◆ ASSIGNMENT ◆
Please quote only the lines that start at the one with "Record Settings := mkSettings" and go on to the last line of the data, both ends kept.

[Data excerpts]
-*-
(** * InterView: source hierarchy resolution engine

    A shallow embedding of [src/interview/sources.py] and the endpoint
    handlers of [src/interview/api.py].

    Conventions of the model:
    - a Python [datetime] is a [Z] counting microseconds (the resolution of
      [datetime]); [datetime.utcnow()] is the instant [now] of the request
      environment, read as one instant for the whole request;
    - a Python [float] is an IEEE 754 binary64 [spec_float] (Stdlib's
      SpecFloat), so [int((a - b).total_seconds() * 1000)] is computed with
      the roundings CPython performs ([cache_age_ms]);
    - the process-wide mutable state of the [SourceManager] (the dicts of the
      projection cache and of the component poller) is the record [world];
      every outbound HTTP request is appended to [w_calls];
    - the downstream services are the functions of [Remote]: they answer a
      request, parsed into the model the code builds from the JSON body;
    - a raised exception is the left side of the result of the monad [M];
      Python keeps the mutations made before a raise, so the state is
      returned on both sides. *)

From Stdlib Require Import ZArith Sorted Floats.SpecFloat.
From stdpp Require Import base list gmap strings pretty.

Local Open Scope Z_scope.

(** ** Data model ([models.py]) *)

Inductive Source :=
| PROJECTION_CACHE
| LEDGER_MIRROR
| COMPONENT_POLL
| STORAGE_METADATA
| GLOBAL_LEDGER.

Inductive Freshness :=
| CACHE_OK
| PREFER_FRESH
| FORCE_FRESH.

Inductive TaskState :=
| UNKNOWN
| ACCEPTED
| IN_PROGRESS
| ESCALATED
| BLOCKED
| RESOLVED
| SHIPPED.

Definition datetime := Z.

(** [datetime.min], 0001-01-01T00:00:00, in microseconds since the epoch. *)
Definition datetime_min : datetime := -62135596800000000.

Record ResponseMetadata := mkResponseMetadata {
  source : Source;
  freshness_age_ms : Z;
  truncated : bool;
  next_page_token : option string;
  cost_units : Z
}.

(** [ResponseMetadata(source=..., freshness_age_ms=..., truncated=..., cost_units=...)] *)
Definition metadata (s : Source) (age : Z) (tr : bool) (cost : Z) : ResponseMetadata :=
  mkResponseMetadata s age tr None cost.

Record RequestControls := mkRequestControls {
  limit : Z;
  since : option datetime;
  time_window_hours : Z;
  include_body : bool;
  freshness : Freshness
}.

(** Pydantic validation of [RequestControls]: [limit] has [ge=1, le=200],
    [time_window_hours] has [ge=1, le=168]; a request outside these bounds
    is rejected before any handler runs. *)
Definition validate_RequestControls (l : Z) (s : option datetime) (tw : Z)
    (body : bool) (f : Freshness) : option RequestControls :=
  if (1 <=? l) && (l <=? 200) && (1 <=? tw) && (tw <=? 168)
  then Some (mkRequestControls l s tw body f)
  else None.

Record StatusSummary := mkStatusSummary {
  ss_tenant_id : string;
  ss_root_task_id : string;
  state : TaskState;
  latest_receipt_id : option string;
  last_updated_at : option datetime;
  open_obligations_count : option Z;
  shipment_status : option string;
  shipment_manifest_pointer : option string;
  artifact_pointers : list string
}.

Record StatusReceiptsRequest := mkStatusReceiptsRequest {
  str_tenant_id : string;
  str_task_id : option string;
  str_root_task_id : option string
}.

Record StatusReceiptsResponse := mkStatusReceiptsResponse {
  srs_status : StatusSummary;
  srs_metadata : ResponseMetadata
}.

Record ReceiptHeader := mkReceiptHeader {
  rh_receipt_id : string;
  rh_phase : string;
  rh_task_id : string;
  rh_root_task_id : option string;
  rh_tenant_id : string;
  rh_recipient_ai : option string;
  rh_created_at : option datetime;
  rh_stored_at : option datetime
}.

Record SearchReceiptsRequest := mkSearchReceiptsRequest {
  sq_tenant_id : string;
  sq_root_task_id : string;
  sq_phase : option string;
  sq_recipient_ai : option string;
  sq_controls : RequestControls
}.

Record SearchReceiptsResponse := mkSearchReceiptsResponse {
  receipts : list ReceiptHeader;
  sr_metadata : ResponseMetadata
}.

Record FullReceipt := mkFullReceipt {
  fr_receipt_id : string;
  fr_tenant_id : string;
  fr_task_id : string;
  fr_root_task_id : option string;
  fr_parent_task_id : option string;
  fr_caused_by_receipt_id : option string;
  fr_phase : string;
  fr_status : option string;
  fr_from_principal : option string;
  fr_for_principal : option string;
  fr_source_system : option string;
  fr_recipient_ai : option string;
  fr_task_type : option string;
  fr_task_summary : option string;
  fr_outcome_kind : option string;
  fr_outcome_text : option string;
  fr_artifact_pointer : option string;
  fr_escalation_class : option string;
  fr_escalation_reason : option string;
  fr_escalation_to : option string;
  fr_created_at : option datetime;
  fr_stored_at : option datetime;
  fr_completed_at : option datetime;
  fr_redacted : bool
}.

Record MetricsSnapshot := mkMetricsSnapshot {
  queued_count : Z;
  leased_count : Z;
  succeeded_count : Z;
  failed_count : Z
}.

Record HealthAsyncRequest := mkHealthAsyncRequest {
  ha_tenant_id : string;
  ha_verbose : bool
}.

Record HealthAsyncResponse := mkHealthAsyncResponse {
  component_id : string;
  reachable : bool;
  version : option string;
  uptime_seconds : option Z;
  error_budget_status : option string;
  metrics_snapshot : option MetricsSnapshot;
  hr_metadata : ResponseMetadata
}.

Record QueueAsyncRequest := mkQueueAsyncRequest {
  qa_tenant_id : string;
  qa_queue_id : option string;
  qa_limit : Z;
  qa_include_examples : bool
}.

Record QueueItemHeader := mkQueueItemHeader {
  qi_task_id : string;
  qi_task_type : string;
  qi_status : string;
  qi_priority : Z;
  qi_created_at : option datetime;
  qi_age_ms : Z
}.

Record QueueAsyncResponse := mkQueueAsyncResponse {
  queue_depth : Z;
  oldest_item_age_ms : Z;
  active_leases_count : Z;
  items : list QueueItemHeader;
  qr_metadata : ResponseMetadata
}.

(** The JSON object an AsyncGate poll returns ([dict[str, Any]]): one field
    per key the handlers read, [None] when the key is absent. *)
Record AsyncGatePayload := mkAsyncGatePayload {
  p_component_id : option string;
  p_version : option string;
  p_uptime_seconds : option Z;
  p_error_budget_status : option string;
  p_metrics : option MetricsSnapshot;
  p_queue_depth : option Z;
  p_oldest_item_age_ms : option Z;
  p_active_leases_count : option Z;
  p_items : option (list QueueItemHeader)
}.

(** [data.get(key, default)] *)
Definition dict_get {A} (o : option A) (d : A) : A :=
  match o with Some a => a | None => d end.

(** ** Configuration ([config.py]) *)

Record Settings := mkSettings {
  ledger_mirror_url : option string;
  asyncgate_url : option string;
  allow_global_ledger : bool;
  global_ledger_url : option string;
  component_poll_rate_limit_per_minute : Z;
  component_poll_timeout_ms : Z;
  component_poll_cache_seconds : Z;
  default_limit : Z;
  max_limit : Z;
  default_time_window_hours : Z;
  max_time_window_hours : Z;
  projection_cache_ttl_seconds : Z
}.

(** Python truthiness of an optional string: [None] and [""] are false. *)
Definition truthy (o : option string) : bool :=
  match o with
  | Some EmptyString | None => false
  | Some _ => true
  end.

(** [a or b] on optional strings. *)
Definition py_or (a b : option string) : option string :=
  if truthy a then a else b.

(** ** Errors ([sources.py] and FastAPI) *)

(** [HTTPException.detail]: a plain message, or a dumped [GlobalLedgerError]. *)
Inductive Detail :=
| DetailText (msg : string)
| DetailError (error_code : string) (message : string) (detail : option string).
-*-
◆ ANSWER FOR THE TASK ◆
Record Settings := mkSettings {
  ledger_mirror_url : option string;
  asyncgate_url : option string;
  allow_global_ledger : bool;
  global_ledger_url : option string;
  component_poll_rate_limit_per_minute : Z;
  component_poll_timeout_ms : Z;
  component_poll_cache_seconds : Z;
  default_limit : Z;
  max_limit : Z;
  default_time_window_hours : Z;
  max_time_window_hours : Z;
  projection_cache_ttl_seconds : Z
}.

(** Python truthiness of an optional string: [None] and [""] are false. *)
Definition truthy (o : option string) : bool :=
  match o with
  | Some EmptyString | None => false
  | Some _ => true
  end.

(** [a or b] on optional strings. *)
Definition py_or (a b : option string) : option string :=
  if truthy a then a else b.

(** ** Errors ([sources.py] and FastAPI) *)

(** [HTTPException.detail]: a plain message, or a dumped [GlobalLedgerError]. *)
Inductive Detail :=
| DetailText (msg : string)
| DetailError (error_code : string) (message : string) (detail : option string).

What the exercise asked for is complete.